Deux femmes résidant en Allemagne, l’une allemande (née en 1975) l’autre française (née en 1966, mais le gouvernement français ne s’est pas prévalu de son droit d’intervenir dans la procédure), ayant conclu en 2010 un partenariat enregistré, se sont rendues en Belgique pour faire pratiquer une réception d’ovocytes issus de la partenaire (ROPA). La première a fourni un ovule fécondé in vitro par le sperme d’un donneur anonyme. L’enfant ainsi conçu a été implanté chez la seconde femme (qui a accouché en août 2013), inscrite à l’état civil comme la mère de l’enfant. La case prévue pour l’autre parent a été laissée vide. Dès octobre 2013, la mère génitrice a saisi les juridictions allemandes d’une demande d’enregistrement comme (seconde) mère de l’enfant sur le registre des naissances. Le Tribunal aux affaires familiales de Cologne rejeta la demande, faisant observer que le législateur allemand avait délibérément opté pour l’interdiction du procédé auquel les requérantes avaient eu recours en Belgique « pour éviter, dans l’intérêt de l’enfant, toute dissociation de maternité ». En outre, il a considéré que les requérantes disposaient au travers de l’adoption, d’une voie leur permettant de devenir toutes deux mères de l’enfant. La Cour de Cologne confirma ce jugement, observant que le droit allemand ne prévoyait de coparentalité que pour le père et la mère et que la dissociation de la maternité revendiquée ne pouvait résulter que d’une infraction au droit pénal. En 2014, les requérantes engagèrent une procédure d’adoption de l’enfant par sa mère génitrice, adoption qui fut prononcée en 2015 par le Tribunal de Cologne.

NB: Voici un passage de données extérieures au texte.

(** The job of an upload, by the names of its two files: the workbook is
    the content saved last under the name of the Excel part, and the
    companion PDF is the file of the input folder named [stem ++ ".pdf"]
    once both parts are saved. *)
Definition uploaded_job (s : site) (d : disk) (stem : string)
    (excel_filename : string) (excel_file : file)
    (pdf_filename : string) (pdf_file : file) : job :=
  let read :=
    if String.eqb pdf_filename excel_filename then pdf_file else excel_file in
  let companion :=
    if String.eqb pdf_filename (stem ++ ".pdf") then Some pdf_file
    else if String.eqb excel_filename (stem ++ ".pdf") then Some excel_file
    else input_files d !! (INPUT_FOLDER ++ "/" ++ stem ++ ".pdf") in
  Job (as_workbook read) (as_pdf <$> companion)
      (template_file s) (master_file s) (write_error s).

(** A group that the row builder does not skip. *)
Definition buildable (g : alloc_row) : bool :=
  notna (top_material g) && negb (isna (allocated_amount g)).

(** The item number and the amount the row builder writes for a group. *)
Definition built_cells (g : alloc_row) : option (out_cell * out_cell) :=
  m ← top_material g;
  if isna (allocated_amount g) then None
  else Some (OStr (of_Z (trunc m)), OFloat (round2 (allocated_amount g))).

(** The text of an integer as [str] prints it: a minus sign or none, then
    digits that start with [0] only when they are ["0"]. *)
Definition canonical_digits (s : string) : bool :=
  match s with
  | String c rest =>
      is_digit c && all_chars is_digit rest
      && (negb (Ascii.eqb c "0") || String.eqb rest EmptyString)
  | EmptyString => false
  end.

Definition canonical_int (s : string) : bool :=
  match s with
  | String c rest =>
      if Ascii.eqb c "-" then canonical_digits rest && negb (String.eqb rest "0")
      else canonical_digits s
  | EmptyString => false
  end.

(** The text-forcing pattern around a code. *)
Definition as_text (code : string) : string := "=" ++ quote ++ code ++ quote.

(** The external-code cell the mapper writes for the item text [item]. *)
Definition upc_cell (lookup : gmap string string) (item : string) : out_cell :=
  match lookup !! strip item with
  | Some code =>
      if String.eqb code "NA" then OStr "NA"
      else OStr (as_text (zfill 12 code))
  | None => OStr "NA"
  end.

(** The external-code cell of a data row at the end of the run. *)
Definition final_upc_cell (master : result (list (option string * option string)))
    (item : string) : out_cell :=
  match master with
  | Ok table => upc_cell (upc_lookup table) item
  | Err _ => OStr ""
  end.


(** The same job with another master file. *)
Definition with_master (m : result (list (option string * option string)))
    (j : job) : job :=
  Job (workbook j) (companion_pdf j) (template_row j) m (output_error j).

Definition is_saved (o : outcome) : bool :=
  match o with Saved _ => true | _ => false end.




End Spec.

(** ** Concrete inputs *)

Module Examples.
Import Str Sorting Frame Extractor Pipeline Server Spec.

Definition input_columns : list string :=
  ["L01 Material Price Group Key"; "Inv Net Amt"; "Material"].

Definition item (k : string) (amount mat : Z) : line_item :=
  LineItem (Some k) (Some (inject_Z amount)) (Some (inject_Z mat)).




(** A line without net amount, one without key, one without material. *)
Definition sparse_rows : list line_item :=
  [ LineItem (Some "B") None (Some 8%Q);
    item "A" 100 5;
    LineItem None (Some 40%Q) (Some 9%Q);
    item "B" 600 7;
    LineItem (Some "A") (Some 300%Q) None;
    item "A" 300 6 ].

(** A sheet with two title rows above the header row. *)
Definition two_groups_workbook : nat -> frame := fun skip =>
  match skip with
  | 2%nat => DataFrame input_columns [item "B" 600 7; item "A" 100 5; item "A" 300 6]
  | _ => DataFrame ["Invoice lines"; "Unnamed: 1"; "Unnamed: 2"] []
  end.



Definition page_1000 : string :=
  "Invoice 18" ++ String (ascii_of_nat 10) "Total Due USD    1,000.00".

Definition page_without_total : string := "Invoice 19, Balance 1,000.00".

Definition template_cells : list (option string) :=
  [Some "Item_Number"; Some "Description"; None; Some "Extended_Amount";
   Some "UPC_Number"; Some "Quantity"].

(** Item 6 twice, with a code of three digits; item 7 with a code of
    thirteen digits; item 5 is not there. *)
Definition master_rows : list (option string * option string) :=
  [(Some " 123 ", Some "6"); (Some "99", Some " 6"); (Some "1234567890123", Some "7")].

Definition good_job : job :=
  Job (Ok two_groups_workbook) (Some (Ok page_1000)) (Ok template_cells)
      (Ok master_rows) None.

Definition master_down_job : job :=
  with_master (Err "No such file or directory") good_job.







(** The files of an upload, and a server that has seen no upload yet. *)
Definition workbook_file : file := File (Ok two_groups_workbook) (Err "not a PDF").
Definition invoice_pdf : file := File (Err "File is not a zip file") (Ok page_1000).
Definition office : site := Site (Ok template_cells) (Ok master_rows) None.
Definition empty_disk : disk := Disk ∅ ∅.

End Examples.

Import Str Sorting Frame Extractor Pipeline Server Spec Examples.

(** * Properties *)

Local Open Scope list_scope.

(** ** Facts about the sort *)

Section InsertionSort.
Context {A : Type} (le : A -> A -> bool).

Lemma insert_sorted_perm (x : A) (l : list A) :
  insert_sorted le x l ≡ₚ x :: l.
Proof.
  induction l as [|y l IH]; simpl; [done|].
  destruct (le x y); [done|].
  rewrite IH. apply Permutation_swap.
Qed.

Lemma insertion_sort_perm (l : list A) : insertion_sort le l ≡ₚ l.
Proof.
  induction l as [|x l IH]; simpl; [done|].
  rewrite insert_sorted_perm. by rewrite IH.
Qed.



Hypothesis le_total : total le.
Hypothesis le_trans : transitive le.

Lemma insert_sorted_sorted (x : A) (l : list A) :
  sorted le l -> sorted le (insert_sorted le x l).
Proof.
  induction 1 as [|y l Hs IH Hy]; simpl.
  - repeat constructor.
  - destruct (le x y) eqn:Hxy.
    + constructor; [by constructor|].
      constructor; [done|].
      eapply Forall_impl; [exact Hy|]. intros z Hz. by eapply le_trans.
    + constructor; [done|].
      assert (Hyx : le y x = true) by (destruct (le_total x y); congruence).
      apply Forall_forall. intros z Hz. rewrite insert_sorted_perm in Hz.
      apply elem_of_cons in Hz as [->|Hz]; [done|].
      rewrite Forall_forall in Hy. by apply Hy.
Qed.

Lemma insertion_sort_sorted (l : list A) : sorted le (insertion_sort le l).
Proof.
  induction l as [|x l IH]; simpl; [constructor|].
  by apply insert_sorted_sorted.
Qed.

End InsertionSort.

#[global] Instance insertion_sorter_ok : SorterOk insertion_sorter.
Proof.
  split.
  - intros A le l. apply insertion_sort_perm.
  - intros A le l Htotal Htrans. by apply insertion_sort_sorted.
Qed.


Section SortingFacts.
Context {sorter : Sorter} {Sok : SorterOk sorter}.
Context {A : Type} (le : A -> A -> bool).

Lemma elem_of_sort (x : A) (l : list A) : x ∈ sort_with le l <-> x ∈ l.
Proof. by rewrite sort_perm. Qed.

Lemma elem_of_List_filter (p : A -> bool) (x : A) (l : list A) :
  x ∈ List.filter p l <-> x ∈ l /\ p x = true.
Proof. by rewrite !list_elem_of_In, filter_In. Qed.

Lemma List_filter_perm (p : A -> bool) (l l' : list A) :
  l ≡ₚ l' -> List.filter p l ≡ₚ List.filter p l'.
Proof.
  induction 1 as [|x l l' _ IH|x y l|l l' l'' _ IH1 _ IH2]; cbn [List.filter].
  - done.
  - destruct (p x); by rewrite IH.
  - destruct (p x), (p y); try done. apply Permutation_swap.
  - by rewrite IH1.
Qed.





End SortingFacts.

(** ** Facts about frames *)

Section FrameFacts.
Context {sorter : Sorter} {Sok : SorterOk sorter}.






Lemma key_is_spec (k : string) (r : line_item) :
  key_is k r = true <-> price_group_key r = Some k.
Proof. unfold key_is. by rewrite bool_decide_eq_true. Qed.

Lemma elem_of_group_keys (k : string) (l : list line_item) :
  k ∈ group_keys l <-> exists r, r ∈ l /\ price_group_key r = Some k.
Proof.
  unfold group_keys.
  rewrite elem_of_sort, elem_of_remove_dups, list_elem_of_omap.
  done.
Qed.

Lemma NoDup_group_keys (l : list line_item) : NoDup (group_keys l).
Proof.
  unfold group_keys. rewrite sort_perm. apply NoDup_remove_dups.
Qed.

Lemma group_keys_perm (l l' : list line_item) (k : string) :
  l ≡ₚ l' -> k ∈ group_keys l <-> k ∈ group_keys l'.
Proof.
  intros Hp. rewrite !elem_of_group_keys.
  split; intros (r & Hr & Hk); exists r; split; try done.
  - by rewrite <- Hp.
  - by rewrite Hp.
Qed.

Lemma filter_dropna_key (p : line_item -> bool) (l : list line_item) :
  (forall r, p r = true -> price_group_key r <> None) ->
  List.filter p (dropna_key l) = List.filter p l.
Proof.
  intros Hp. unfold dropna_key. induction l as [|r l IH]; [done|].
  cbn [List.filter]. destruct (price_group_key r) as [k'|] eqn:Hk;
    cbn [notna List.filter].
  - by rewrite IH.
  - destruct (p r) eqn:Hr; [|done]. apply Hp in Hr. congruence.
Qed.

(** The key sort and the removal of rows without a key leave the rows
    of a group as they were, up to their order. *)
Lemma filter_sort_by_key_perm (p : line_item -> bool) (l : list line_item) :
  (forall r, p r = true -> price_group_key r <> None) ->
  List.filter p (sort_by_key (dropna_key l)) ≡ₚ List.filter p l.
Proof.
  intros Hp. unfold sort_by_key.
  rewrite (List_filter_perm p _ _ (sort_perm _ _ _)).
  by rewrite filter_dropna_key.
Qed.


Lemma key_is_present (k : string) (r : line_item) :
  key_is k r = true -> price_group_key r <> None.
Proof. intros Hr%key_is_spec. congruence. Qed.

Lemma group_rows_sort_by_key (k : string) (l : list line_item) :
  group_rows k (sort_by_key (dropna_key l)) ≡ₚ group_rows k l.
Proof. apply filter_sort_by_key_perm. intros r. apply key_is_present. Qed.

Lemma group_keys_sort_by_key (k : string) (l : list line_item) :
  k ∈ group_keys (sort_by_key (dropna_key l)) <-> k ∈ group_keys l.
Proof.
  rewrite !elem_of_group_keys. unfold sort_by_key, dropna_key.
  split.
  - intros (r & Hr & Hk). exists r. split; [|done].
    rewrite elem_of_sort, elem_of_List_filter in Hr. tauto.
  - intros (r & Hr & Hk). exists r. split; [|done].
    rewrite elem_of_sort, elem_of_List_filter. split; [done|].
    by rewrite Hk.
Qed.

(** The inner join with a table that has every key once. *)
Lemma filter_key_singleton {B : Type} (g : string -> B) (ks : list string) (k : string) :
  NoDup ks -> k ∈ ks ->
  List.filter (fun '(k', _) => String.eqb k' k) (map (fun k => (k, g k)) ks)
  = [(k, g k)].
Proof.
  induction 1 as [|k0 ks Hk0 Hnd IH]; intros Hin.
  - by apply elem_of_nil in Hin.
  - cbn [map List.filter]. destruct (String.eqb_spec k0 k) as [->|Hne].
    + f_equal. clear IH Hin. induction ks as [|k1 ks IH]; [done|].
      cbn [map List.filter]. destruct (String.eqb_spec k1 k) as [->|_].
      * destruct Hk0. left.
      * apply IH.
        -- intros Hin. apply Hk0. by right.
        -- by apply NoDup_cons in Hnd as [_ ?].
    + apply elem_of_cons in Hin as [->|Hin]; [done|]. by apply IH.
Qed.

Lemma merge_total {A B C : Type} (f : string -> A -> B -> C)
    (a : string -> A) (b : string -> B) (ks ks' : list string) :
  NoDup ks' -> (forall k, k ∈ ks -> k ∈ ks') ->
  merge f (map (fun k => (k, a k)) ks) (map (fun k => (k, b k)) ks')
  = map (fun k => f k (a k) (b k)) ks.
Proof.
  intros Hnd Hsub. unfold merge. induction ks as [|k ks IH]; [done|].
  cbn [map flat_map]. rewrite IH by (intros; apply Hsub; by right).
  rewrite filter_key_singleton by (try done; apply Hsub; left). done.
Qed.

End FrameFacts.

(** ** Facts about floats and rounding *)

Section FloatFacts.

Lemma sum_Fin (qs : list Q) : Float.sum (map Fin qs) = Fin (Qsum qs).
Proof.
  induction qs as [|q qs IH]; [done|].
  unfold Float.sum in *. cbn [map foldr]. by rewrite IH.
Qed.

Lemma series_sum_Fin (qs : list Q) : series_sum (map Fin qs) = Fin (Qsum qs).
Proof.
  unfold series_sum. rewrite <- sum_Fin. f_equal.
  induction qs as [|q qs IH]; [done|]. cbn [map List.filter isna negb].
  by rewrite IH.
Qed.






End FloatFacts.

(** ** Facts about the extractor *)

Section ExtractorFacts.

Local Open Scope string_scope.











End ExtractorFacts.

(** ** The shape of [final_df] *)

Section AllocatorFacts.
Context {sorter : Sorter} {Sok : SorterOk sorter}.

Lemma grouped_eq (df : list line_item) :
  grouped df = map (fun k => (k, Fin (group_net df k))) (group_keys df).
Proof. done. Qed.

Lemma total_net_eq (df : list line_item) :
  series_sum (map snd (grouped df)) = Fin (total_net df).
Proof.
  rewrite grouped_eq, map_map. cbn [snd].
  rewrite <- (map_map (group_net df) Fin). apply series_sum_Fin.
Qed.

Nonobstant, les deux requérantes agissant au nom de leur enfant et en leur nom, ont saisi la Cour européenne des droits de l’homme d’une requête alléguant, en raison du refus des autorités allemandes de constater que la mère génétique était aussi le parent de l’enfant, à la fois une violation de leur vie privée et familiale (Conv. EDH, art. 8) et un traitement discriminatoire par rapport aux couples hétérosexuels ayant recours à une AMP avec donneur (Conv. EDH, art. 14).

Le droit allemand et les thèses en présence

La Cour rappelle les textes internes applicables en matière de filiation (le droit allemand prévoit comme le droit français que la maternité résulte de l’accouchement, art. 1591 BG) et de partenariat (possibilité pour un partenaire d’adopter l’enfant de l’autre), ainsi que la jurisprudence de la Cour fédérale de justice et d’autres juridictions. Spécialement, la Cour fédérale de justice a eu l’occasion de se prononcer sur la demande de l’épouse ou de la compagne de la mère gestatrice d’obtenir un statut de coparent. Elle a considéré que le droit allemand ne connaissait qu’une seule mère légale et ne prévoyait pas de comaternité ni de présomption de maternité en faveur de l’épouse de la mère gestatrice. Elle a estimé dans un arrêt du 10 octobre 2018 que cette situation ne contrevenait ni à la Constitution ni à la Convention européenne des droits de l’homme et que jusqu’à une éventuelle modification législative, l’épouse de la mère devait passer par l’adoption pour obtenir un statut légal. Cette jurisprudence a soulevé des réticences de la part de certaines cours d’appel qui ont saisi la Cour Constitutionnelle fédérale devant laquelle deux affaires sont pendantes. D’ailleurs, dans un arrêt antérieur du 20 avril 2016, la Cour fédérale de justice avait admis que la loi applicable et la réserve d’ordre public n’excluaient pas, en application du droit d’Afrique du Sud, d’enregistrer la partenaire de la mère comme deuxième parent.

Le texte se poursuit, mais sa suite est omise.